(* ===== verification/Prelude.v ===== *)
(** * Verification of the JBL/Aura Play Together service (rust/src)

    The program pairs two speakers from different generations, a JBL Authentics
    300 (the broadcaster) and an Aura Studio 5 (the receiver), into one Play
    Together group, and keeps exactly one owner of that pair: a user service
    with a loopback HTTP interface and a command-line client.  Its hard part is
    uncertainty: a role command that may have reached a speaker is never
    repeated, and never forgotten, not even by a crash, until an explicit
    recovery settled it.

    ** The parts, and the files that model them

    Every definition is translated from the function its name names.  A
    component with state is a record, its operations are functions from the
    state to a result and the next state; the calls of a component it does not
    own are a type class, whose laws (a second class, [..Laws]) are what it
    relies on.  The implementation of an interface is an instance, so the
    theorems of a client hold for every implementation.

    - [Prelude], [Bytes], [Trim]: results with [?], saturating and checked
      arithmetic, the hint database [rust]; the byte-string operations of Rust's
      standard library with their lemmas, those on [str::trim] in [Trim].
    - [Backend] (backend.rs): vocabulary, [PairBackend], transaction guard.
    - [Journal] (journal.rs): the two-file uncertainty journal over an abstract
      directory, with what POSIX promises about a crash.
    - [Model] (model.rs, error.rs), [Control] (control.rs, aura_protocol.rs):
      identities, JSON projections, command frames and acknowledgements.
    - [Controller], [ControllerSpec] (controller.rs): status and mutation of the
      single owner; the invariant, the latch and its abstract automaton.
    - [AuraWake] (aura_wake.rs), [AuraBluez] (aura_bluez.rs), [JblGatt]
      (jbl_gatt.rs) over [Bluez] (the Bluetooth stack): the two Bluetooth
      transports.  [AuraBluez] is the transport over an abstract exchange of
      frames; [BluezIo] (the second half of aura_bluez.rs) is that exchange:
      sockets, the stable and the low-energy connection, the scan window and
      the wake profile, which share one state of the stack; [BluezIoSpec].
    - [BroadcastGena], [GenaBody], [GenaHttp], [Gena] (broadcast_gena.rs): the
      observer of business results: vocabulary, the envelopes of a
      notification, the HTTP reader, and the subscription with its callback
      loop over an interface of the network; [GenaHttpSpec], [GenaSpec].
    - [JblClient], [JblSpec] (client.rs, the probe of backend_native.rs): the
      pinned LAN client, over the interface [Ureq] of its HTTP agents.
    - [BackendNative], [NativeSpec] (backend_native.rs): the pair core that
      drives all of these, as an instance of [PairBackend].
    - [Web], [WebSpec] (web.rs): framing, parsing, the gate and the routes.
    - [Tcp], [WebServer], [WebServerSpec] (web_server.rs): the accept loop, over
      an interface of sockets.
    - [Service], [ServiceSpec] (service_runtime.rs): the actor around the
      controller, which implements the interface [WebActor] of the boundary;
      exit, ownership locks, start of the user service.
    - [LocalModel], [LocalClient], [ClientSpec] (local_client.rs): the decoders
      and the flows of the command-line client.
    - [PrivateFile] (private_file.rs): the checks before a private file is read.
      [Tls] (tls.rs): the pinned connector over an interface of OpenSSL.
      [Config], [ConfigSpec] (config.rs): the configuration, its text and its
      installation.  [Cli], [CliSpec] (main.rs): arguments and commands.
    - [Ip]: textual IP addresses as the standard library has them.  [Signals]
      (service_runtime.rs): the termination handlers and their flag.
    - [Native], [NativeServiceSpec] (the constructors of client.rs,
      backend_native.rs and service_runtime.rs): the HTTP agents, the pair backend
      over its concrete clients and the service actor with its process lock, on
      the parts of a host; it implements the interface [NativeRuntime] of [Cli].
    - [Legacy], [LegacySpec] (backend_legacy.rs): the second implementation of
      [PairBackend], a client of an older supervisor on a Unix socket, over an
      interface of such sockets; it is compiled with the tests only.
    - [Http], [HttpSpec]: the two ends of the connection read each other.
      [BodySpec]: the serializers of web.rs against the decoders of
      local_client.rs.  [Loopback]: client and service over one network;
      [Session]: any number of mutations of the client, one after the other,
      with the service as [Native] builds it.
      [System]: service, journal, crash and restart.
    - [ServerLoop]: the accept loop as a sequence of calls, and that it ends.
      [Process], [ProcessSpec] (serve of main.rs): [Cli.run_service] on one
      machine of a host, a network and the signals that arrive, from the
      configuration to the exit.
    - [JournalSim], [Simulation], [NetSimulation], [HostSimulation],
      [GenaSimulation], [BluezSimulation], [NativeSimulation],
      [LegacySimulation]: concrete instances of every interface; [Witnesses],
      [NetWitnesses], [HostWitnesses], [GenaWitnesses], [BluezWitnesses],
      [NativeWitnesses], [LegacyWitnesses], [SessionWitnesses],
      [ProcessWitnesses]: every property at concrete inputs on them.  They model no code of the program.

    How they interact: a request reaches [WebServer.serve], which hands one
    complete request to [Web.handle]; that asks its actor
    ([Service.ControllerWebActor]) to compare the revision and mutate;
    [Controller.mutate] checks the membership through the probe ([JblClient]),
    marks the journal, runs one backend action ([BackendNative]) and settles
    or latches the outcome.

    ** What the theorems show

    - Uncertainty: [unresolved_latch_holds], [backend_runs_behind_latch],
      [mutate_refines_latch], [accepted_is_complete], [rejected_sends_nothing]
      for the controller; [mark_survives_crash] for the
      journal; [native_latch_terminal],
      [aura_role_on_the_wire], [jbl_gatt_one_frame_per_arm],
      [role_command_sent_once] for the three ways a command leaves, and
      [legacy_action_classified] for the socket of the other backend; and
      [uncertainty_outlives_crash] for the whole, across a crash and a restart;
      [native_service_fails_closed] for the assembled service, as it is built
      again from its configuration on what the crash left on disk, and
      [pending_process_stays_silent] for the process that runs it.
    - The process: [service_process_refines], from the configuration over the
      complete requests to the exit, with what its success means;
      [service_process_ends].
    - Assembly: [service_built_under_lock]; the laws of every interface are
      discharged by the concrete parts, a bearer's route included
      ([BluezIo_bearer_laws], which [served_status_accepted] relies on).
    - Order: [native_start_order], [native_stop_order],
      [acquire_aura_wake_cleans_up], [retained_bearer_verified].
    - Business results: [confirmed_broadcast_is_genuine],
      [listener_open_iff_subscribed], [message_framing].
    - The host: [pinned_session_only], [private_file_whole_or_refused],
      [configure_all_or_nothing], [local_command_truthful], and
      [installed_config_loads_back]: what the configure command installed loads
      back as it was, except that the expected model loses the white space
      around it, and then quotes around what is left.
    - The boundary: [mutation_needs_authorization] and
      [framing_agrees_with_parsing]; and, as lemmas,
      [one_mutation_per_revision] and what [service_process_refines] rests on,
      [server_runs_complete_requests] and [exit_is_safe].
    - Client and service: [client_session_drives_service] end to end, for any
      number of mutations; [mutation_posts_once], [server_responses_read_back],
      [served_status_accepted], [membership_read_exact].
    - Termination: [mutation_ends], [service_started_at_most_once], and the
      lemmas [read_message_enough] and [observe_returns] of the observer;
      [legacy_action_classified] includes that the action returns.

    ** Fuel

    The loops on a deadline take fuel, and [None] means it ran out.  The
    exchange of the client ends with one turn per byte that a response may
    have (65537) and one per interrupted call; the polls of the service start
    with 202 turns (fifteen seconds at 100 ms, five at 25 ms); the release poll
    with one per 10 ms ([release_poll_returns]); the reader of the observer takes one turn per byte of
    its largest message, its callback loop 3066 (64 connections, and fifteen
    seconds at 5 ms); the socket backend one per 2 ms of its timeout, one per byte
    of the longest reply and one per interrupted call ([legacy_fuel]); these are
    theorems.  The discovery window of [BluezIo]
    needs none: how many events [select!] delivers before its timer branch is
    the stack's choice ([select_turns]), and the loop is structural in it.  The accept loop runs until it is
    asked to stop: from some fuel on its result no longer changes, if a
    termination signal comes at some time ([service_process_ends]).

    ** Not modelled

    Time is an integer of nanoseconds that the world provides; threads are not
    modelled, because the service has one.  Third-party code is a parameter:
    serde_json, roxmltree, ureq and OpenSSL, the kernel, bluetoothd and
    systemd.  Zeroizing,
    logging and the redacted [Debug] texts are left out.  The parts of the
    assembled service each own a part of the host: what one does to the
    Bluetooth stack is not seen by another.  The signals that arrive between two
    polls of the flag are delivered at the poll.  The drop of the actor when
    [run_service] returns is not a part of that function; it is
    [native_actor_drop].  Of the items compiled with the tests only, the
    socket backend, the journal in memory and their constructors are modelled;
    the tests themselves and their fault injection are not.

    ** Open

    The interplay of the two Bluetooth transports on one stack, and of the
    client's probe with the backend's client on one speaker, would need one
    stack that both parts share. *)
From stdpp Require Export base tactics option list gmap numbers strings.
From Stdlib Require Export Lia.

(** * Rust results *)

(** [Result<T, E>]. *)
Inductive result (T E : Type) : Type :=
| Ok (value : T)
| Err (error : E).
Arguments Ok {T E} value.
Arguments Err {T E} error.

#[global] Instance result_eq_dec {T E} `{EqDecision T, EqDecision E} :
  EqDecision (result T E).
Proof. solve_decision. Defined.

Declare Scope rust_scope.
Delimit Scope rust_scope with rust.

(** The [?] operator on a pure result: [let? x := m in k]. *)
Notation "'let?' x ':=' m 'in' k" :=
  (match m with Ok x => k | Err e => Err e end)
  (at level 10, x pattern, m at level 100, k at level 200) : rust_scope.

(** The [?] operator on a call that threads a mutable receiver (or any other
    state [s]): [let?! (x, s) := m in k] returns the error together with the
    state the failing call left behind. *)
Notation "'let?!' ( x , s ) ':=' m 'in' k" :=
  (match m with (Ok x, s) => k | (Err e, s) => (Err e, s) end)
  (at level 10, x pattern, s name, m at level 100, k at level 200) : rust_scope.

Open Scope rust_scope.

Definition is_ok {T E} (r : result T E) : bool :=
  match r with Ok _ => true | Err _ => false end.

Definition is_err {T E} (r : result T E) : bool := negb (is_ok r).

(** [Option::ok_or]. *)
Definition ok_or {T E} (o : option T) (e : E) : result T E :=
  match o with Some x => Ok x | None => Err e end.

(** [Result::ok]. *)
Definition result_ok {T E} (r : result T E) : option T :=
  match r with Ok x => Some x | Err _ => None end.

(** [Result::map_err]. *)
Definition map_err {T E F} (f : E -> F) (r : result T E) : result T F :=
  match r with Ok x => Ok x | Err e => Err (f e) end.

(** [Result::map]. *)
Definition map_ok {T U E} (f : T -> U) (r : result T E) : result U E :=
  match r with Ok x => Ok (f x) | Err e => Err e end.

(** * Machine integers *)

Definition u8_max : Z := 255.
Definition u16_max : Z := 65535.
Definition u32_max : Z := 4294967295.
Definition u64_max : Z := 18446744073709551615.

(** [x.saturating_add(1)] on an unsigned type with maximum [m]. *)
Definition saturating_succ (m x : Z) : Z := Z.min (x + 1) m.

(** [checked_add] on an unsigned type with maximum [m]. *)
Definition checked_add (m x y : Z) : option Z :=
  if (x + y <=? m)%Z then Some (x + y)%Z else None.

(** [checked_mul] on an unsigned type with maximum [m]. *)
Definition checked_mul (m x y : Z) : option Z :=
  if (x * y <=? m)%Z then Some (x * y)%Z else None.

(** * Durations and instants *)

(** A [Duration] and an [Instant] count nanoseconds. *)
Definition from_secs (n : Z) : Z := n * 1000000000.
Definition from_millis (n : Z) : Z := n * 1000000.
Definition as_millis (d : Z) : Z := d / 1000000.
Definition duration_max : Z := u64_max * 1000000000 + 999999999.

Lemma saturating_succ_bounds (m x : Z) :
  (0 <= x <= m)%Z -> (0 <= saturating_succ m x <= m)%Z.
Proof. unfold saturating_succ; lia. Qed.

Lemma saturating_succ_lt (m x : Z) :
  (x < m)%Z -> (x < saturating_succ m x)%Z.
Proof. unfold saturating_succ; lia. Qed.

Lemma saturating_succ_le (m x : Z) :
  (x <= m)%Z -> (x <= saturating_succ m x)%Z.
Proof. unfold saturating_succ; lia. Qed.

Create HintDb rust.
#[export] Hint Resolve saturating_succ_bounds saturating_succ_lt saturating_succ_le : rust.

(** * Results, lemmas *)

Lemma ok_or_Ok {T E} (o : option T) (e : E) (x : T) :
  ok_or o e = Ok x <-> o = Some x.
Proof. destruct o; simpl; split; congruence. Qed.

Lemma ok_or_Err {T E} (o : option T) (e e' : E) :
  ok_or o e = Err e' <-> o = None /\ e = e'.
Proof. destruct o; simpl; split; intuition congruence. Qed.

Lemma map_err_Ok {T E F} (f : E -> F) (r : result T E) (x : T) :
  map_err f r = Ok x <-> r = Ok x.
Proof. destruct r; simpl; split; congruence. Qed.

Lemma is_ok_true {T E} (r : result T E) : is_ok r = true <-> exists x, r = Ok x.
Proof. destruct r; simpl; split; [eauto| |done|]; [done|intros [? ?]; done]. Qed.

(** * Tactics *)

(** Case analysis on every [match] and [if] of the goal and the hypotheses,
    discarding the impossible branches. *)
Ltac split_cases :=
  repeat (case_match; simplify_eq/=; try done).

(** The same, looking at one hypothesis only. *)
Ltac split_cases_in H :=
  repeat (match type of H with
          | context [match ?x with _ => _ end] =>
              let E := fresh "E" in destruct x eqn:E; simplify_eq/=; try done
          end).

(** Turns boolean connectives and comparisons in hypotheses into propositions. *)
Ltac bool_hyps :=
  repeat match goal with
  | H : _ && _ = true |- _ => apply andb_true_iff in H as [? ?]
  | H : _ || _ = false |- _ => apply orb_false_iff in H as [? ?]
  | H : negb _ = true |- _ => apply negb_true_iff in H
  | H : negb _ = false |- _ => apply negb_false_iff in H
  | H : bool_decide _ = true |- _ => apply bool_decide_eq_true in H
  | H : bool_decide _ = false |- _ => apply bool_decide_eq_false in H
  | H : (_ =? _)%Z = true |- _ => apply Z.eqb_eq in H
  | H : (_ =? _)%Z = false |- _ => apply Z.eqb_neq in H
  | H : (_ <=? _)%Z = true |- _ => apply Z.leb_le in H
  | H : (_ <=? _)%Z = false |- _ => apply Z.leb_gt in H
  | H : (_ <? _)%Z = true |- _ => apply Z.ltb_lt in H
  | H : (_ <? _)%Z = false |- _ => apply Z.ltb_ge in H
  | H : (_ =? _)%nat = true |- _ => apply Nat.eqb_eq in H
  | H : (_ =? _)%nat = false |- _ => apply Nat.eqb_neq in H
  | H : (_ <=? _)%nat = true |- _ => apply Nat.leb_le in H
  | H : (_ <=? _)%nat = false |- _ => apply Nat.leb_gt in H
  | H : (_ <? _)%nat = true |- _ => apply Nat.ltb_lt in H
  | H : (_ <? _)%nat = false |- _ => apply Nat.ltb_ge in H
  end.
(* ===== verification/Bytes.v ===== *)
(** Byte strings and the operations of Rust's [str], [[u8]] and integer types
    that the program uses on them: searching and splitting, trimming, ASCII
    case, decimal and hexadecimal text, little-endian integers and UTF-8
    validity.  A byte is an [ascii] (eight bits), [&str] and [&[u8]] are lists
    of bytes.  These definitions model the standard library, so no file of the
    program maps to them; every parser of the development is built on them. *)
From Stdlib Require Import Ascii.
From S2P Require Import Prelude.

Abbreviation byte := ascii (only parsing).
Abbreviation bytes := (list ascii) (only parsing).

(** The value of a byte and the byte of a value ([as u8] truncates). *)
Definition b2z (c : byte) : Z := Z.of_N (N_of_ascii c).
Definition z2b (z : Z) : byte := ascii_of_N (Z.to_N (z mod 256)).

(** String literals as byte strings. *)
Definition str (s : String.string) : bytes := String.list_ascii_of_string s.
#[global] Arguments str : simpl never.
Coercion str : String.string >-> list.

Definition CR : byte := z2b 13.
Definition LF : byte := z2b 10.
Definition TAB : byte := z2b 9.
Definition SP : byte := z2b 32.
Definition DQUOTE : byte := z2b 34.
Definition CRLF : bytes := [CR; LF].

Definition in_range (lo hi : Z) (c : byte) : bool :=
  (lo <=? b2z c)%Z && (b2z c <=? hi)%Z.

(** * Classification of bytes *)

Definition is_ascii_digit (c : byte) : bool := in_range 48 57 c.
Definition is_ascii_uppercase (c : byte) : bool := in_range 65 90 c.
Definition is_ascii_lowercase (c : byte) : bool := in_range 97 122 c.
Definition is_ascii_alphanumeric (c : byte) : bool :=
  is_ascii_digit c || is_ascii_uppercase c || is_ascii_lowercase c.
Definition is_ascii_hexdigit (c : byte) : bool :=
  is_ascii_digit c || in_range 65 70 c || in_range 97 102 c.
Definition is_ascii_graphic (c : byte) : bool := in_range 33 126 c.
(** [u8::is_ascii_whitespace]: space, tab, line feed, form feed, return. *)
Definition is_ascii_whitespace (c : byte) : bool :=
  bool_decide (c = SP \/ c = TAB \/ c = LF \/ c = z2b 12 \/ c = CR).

Task requirements: Copy out the range of lines above starting at the line with "[PairBackend], a client" and ending at the line with "over one network;", exactly and including both.

Worked solution:
      [PairBackend], a client of an older supervisor on a Unix socket, over an
      interface of such sockets; it is compiled with the tests only.
    - [Http], [HttpSpec]: the two ends of the connection read each other.
      [BodySpec]: the serializers of web.rs against the decoders of
      local_client.rs.  [Loopback]: client and service over one network;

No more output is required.